PROBLEM: The response must consist of the lines below from the one with "- destruct (ctl_step_moved" through the one with "Lemma reachable_settled c0", exactly as they appear and with both ends kept.

-------- THE RECORDS

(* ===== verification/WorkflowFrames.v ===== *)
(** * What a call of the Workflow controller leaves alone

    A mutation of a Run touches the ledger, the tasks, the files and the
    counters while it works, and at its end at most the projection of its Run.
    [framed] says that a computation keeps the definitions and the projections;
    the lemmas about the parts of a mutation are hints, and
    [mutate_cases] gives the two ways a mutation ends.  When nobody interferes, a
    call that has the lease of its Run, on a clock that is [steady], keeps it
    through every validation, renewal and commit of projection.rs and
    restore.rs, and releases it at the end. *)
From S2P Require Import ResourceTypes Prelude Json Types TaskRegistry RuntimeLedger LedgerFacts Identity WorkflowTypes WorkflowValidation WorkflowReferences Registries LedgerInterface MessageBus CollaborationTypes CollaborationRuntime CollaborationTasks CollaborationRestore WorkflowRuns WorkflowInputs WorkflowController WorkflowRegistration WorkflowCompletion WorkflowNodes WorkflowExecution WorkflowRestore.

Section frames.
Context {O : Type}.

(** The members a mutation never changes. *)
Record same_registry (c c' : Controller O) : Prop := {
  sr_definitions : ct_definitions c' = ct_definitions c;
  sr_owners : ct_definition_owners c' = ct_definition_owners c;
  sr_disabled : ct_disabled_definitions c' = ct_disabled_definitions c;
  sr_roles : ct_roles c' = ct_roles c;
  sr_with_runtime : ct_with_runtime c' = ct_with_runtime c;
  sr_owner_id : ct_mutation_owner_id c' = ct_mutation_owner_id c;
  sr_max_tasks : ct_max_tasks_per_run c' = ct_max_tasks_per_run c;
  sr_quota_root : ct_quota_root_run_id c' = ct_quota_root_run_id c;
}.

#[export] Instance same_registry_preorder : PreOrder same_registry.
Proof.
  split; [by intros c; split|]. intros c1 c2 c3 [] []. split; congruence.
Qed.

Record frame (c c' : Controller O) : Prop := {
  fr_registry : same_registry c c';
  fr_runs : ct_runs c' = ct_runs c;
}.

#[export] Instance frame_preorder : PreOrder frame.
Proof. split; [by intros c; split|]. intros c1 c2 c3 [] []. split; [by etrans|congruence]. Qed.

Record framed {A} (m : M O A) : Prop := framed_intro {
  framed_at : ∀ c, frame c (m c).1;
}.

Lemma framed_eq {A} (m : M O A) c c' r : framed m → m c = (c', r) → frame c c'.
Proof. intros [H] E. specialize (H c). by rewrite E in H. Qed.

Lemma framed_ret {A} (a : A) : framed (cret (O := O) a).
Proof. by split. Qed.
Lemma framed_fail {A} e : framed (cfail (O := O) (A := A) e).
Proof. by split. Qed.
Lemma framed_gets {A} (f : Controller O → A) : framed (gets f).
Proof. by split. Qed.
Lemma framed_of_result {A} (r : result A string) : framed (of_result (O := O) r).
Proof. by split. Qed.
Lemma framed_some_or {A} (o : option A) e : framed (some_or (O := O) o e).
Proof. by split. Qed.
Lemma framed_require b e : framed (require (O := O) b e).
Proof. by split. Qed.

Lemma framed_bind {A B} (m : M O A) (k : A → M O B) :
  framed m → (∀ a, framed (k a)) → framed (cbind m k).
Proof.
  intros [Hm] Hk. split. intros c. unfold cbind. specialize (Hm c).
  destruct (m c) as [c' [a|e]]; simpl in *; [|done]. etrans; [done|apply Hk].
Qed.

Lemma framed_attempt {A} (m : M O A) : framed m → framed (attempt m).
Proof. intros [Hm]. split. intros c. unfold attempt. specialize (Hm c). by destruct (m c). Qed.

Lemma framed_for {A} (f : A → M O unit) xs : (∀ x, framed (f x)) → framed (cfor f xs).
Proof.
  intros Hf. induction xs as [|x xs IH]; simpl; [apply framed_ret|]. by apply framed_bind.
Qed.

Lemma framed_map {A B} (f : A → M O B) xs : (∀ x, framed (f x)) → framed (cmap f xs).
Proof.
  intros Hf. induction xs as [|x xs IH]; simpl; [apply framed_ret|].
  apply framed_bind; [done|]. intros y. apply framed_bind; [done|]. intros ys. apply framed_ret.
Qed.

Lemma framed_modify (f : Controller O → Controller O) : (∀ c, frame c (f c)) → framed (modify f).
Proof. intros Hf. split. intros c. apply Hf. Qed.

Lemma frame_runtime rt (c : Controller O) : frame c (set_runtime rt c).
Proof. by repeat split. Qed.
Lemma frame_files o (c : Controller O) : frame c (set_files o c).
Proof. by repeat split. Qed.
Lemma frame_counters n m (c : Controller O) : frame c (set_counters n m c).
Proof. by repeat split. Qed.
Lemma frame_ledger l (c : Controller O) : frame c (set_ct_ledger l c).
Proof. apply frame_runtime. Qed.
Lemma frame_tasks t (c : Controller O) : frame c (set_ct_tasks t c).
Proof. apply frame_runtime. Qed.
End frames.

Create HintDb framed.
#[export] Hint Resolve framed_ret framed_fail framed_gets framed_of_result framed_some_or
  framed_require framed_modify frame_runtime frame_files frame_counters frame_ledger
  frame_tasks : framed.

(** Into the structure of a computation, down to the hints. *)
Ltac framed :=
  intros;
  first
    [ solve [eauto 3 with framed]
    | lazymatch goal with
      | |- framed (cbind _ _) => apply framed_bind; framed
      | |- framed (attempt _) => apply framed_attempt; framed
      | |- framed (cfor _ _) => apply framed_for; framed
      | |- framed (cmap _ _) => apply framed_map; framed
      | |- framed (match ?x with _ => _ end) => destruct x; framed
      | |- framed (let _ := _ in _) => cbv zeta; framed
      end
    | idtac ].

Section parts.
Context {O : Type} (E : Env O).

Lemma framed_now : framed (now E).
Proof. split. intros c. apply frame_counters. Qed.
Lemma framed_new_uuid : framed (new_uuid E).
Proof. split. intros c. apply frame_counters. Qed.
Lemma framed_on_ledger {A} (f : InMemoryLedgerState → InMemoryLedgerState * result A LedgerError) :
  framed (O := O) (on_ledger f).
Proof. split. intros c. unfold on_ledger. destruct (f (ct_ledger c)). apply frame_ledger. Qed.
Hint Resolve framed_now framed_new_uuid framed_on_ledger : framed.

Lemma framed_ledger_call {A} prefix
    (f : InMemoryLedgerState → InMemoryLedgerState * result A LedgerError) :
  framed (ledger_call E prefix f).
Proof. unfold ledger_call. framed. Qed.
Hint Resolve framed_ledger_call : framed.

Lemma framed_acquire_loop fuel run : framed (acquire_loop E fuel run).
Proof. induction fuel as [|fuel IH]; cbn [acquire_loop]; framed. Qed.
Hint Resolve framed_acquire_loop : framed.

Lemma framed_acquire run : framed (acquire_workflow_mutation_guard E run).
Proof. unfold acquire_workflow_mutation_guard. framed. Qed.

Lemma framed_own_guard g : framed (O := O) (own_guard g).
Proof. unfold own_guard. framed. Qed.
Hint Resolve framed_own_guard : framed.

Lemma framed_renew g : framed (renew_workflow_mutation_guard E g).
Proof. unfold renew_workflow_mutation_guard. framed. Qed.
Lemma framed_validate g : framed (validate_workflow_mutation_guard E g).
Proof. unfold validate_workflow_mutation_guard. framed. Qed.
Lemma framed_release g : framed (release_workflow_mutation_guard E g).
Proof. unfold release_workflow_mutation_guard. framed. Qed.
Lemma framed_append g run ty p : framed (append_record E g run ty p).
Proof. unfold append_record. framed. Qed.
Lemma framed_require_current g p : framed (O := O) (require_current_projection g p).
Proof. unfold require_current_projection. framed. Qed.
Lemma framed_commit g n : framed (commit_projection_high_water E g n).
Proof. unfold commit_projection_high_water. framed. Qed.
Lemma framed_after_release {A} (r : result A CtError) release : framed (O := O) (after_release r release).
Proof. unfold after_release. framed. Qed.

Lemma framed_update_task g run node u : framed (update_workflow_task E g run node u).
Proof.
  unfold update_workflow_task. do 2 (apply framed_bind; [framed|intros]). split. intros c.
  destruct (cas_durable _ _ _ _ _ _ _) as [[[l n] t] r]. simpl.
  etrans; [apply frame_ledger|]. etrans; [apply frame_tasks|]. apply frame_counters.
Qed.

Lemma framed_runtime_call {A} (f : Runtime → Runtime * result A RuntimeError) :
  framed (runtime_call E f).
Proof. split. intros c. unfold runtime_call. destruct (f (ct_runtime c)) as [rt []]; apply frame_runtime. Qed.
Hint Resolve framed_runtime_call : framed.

----------------
-------- THE RECORDS

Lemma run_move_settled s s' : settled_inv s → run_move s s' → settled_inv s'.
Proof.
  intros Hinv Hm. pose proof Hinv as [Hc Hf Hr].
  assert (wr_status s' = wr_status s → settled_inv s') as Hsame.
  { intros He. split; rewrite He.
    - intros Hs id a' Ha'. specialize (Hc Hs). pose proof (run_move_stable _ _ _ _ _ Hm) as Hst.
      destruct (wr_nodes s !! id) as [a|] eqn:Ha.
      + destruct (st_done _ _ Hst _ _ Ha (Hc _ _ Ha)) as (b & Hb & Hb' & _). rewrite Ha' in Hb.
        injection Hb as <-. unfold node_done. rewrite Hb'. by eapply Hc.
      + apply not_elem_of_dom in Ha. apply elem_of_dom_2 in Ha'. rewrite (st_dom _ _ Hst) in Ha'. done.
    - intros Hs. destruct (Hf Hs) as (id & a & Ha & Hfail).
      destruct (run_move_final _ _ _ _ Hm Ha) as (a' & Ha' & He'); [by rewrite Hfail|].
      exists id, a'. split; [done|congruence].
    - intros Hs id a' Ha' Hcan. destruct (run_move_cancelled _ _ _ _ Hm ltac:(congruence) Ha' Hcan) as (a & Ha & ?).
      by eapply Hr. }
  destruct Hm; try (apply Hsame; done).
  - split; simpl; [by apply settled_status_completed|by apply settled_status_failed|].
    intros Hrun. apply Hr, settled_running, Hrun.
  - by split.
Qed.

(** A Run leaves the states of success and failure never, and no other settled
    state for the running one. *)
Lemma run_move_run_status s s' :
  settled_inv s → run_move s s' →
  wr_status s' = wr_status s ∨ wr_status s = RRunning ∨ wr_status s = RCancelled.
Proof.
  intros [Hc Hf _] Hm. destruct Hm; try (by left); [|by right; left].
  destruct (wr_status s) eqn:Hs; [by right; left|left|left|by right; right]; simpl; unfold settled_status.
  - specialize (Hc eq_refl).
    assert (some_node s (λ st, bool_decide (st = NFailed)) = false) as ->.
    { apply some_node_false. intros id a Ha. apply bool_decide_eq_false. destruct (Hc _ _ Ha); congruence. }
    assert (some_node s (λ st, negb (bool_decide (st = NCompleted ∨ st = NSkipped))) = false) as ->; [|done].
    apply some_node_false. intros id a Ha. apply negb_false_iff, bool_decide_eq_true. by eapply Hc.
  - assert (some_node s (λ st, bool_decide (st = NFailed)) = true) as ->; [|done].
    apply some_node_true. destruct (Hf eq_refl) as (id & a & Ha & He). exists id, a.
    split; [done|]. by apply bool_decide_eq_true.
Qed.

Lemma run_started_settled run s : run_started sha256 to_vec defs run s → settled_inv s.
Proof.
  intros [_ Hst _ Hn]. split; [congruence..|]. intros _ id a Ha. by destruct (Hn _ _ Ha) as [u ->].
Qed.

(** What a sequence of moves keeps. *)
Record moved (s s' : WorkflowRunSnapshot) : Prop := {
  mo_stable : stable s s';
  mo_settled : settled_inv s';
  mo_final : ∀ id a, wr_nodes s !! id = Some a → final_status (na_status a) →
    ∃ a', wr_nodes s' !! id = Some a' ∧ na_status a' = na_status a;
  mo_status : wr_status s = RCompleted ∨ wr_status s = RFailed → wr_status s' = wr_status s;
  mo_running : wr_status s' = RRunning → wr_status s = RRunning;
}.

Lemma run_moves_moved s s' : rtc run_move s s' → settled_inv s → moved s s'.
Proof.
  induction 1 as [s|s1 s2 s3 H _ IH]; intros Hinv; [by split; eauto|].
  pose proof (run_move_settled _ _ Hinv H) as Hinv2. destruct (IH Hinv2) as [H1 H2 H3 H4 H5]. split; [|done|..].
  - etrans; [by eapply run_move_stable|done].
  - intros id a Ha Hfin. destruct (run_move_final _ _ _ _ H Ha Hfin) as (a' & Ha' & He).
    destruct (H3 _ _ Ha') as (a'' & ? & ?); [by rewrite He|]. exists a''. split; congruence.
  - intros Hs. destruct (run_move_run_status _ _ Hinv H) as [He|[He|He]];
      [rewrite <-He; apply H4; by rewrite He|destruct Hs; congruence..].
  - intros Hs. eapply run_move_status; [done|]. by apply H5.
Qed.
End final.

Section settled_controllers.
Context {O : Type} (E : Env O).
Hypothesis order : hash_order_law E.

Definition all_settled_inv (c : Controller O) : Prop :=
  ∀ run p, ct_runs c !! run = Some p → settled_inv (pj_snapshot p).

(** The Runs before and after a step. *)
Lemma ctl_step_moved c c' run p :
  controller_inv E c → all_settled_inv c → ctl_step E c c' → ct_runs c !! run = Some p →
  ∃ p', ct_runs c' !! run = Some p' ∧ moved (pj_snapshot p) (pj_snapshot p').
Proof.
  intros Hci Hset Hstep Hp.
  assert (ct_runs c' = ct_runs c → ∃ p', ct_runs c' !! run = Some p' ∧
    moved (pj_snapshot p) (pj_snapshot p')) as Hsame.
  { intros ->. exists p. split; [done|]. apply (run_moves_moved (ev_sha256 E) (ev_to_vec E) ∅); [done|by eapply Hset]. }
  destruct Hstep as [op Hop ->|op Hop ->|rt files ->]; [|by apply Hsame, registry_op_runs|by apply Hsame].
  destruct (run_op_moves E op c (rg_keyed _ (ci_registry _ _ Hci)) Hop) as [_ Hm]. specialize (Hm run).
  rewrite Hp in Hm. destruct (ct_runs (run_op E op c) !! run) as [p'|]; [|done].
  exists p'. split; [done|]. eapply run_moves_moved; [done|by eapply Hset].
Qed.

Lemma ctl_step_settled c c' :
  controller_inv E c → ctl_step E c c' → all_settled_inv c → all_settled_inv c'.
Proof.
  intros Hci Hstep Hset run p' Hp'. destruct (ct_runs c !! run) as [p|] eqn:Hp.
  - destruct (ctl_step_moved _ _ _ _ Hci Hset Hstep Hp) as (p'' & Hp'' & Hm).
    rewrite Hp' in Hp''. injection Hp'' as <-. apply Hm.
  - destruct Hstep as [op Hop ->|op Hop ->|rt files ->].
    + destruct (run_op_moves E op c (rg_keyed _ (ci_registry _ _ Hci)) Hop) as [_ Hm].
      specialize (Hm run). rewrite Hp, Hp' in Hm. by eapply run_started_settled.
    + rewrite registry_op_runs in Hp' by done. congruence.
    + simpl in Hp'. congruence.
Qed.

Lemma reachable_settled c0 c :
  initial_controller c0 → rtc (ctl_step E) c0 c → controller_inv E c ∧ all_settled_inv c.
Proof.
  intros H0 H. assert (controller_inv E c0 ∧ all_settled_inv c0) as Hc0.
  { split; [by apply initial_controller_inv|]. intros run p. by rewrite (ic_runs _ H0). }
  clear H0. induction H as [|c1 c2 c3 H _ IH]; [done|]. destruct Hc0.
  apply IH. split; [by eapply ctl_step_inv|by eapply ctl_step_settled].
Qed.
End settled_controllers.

----------------

EXPECTED ANSWER:
  - destruct (ctl_step_moved _ _ _ _ Hci Hset Hstep Hp) as (p'' & Hp'' & Hm).
    rewrite Hp' in Hp''. injection Hp'' as <-. apply Hm.
  - destruct Hstep as [op Hop ->|op Hop ->|rt files ->].
    + destruct (run_op_moves E op c (rg_keyed _ (ci_registry _ _ Hci)) Hop) as [_ Hm].
      specialize (Hm run). rewrite Hp, Hp' in Hm. by eapply run_started_settled.
    + rewrite registry_op_runs in Hp' by done. congruence.
    + simpl in Hp'. congruence.
Qed.

Lemma reachable_settled c0 c :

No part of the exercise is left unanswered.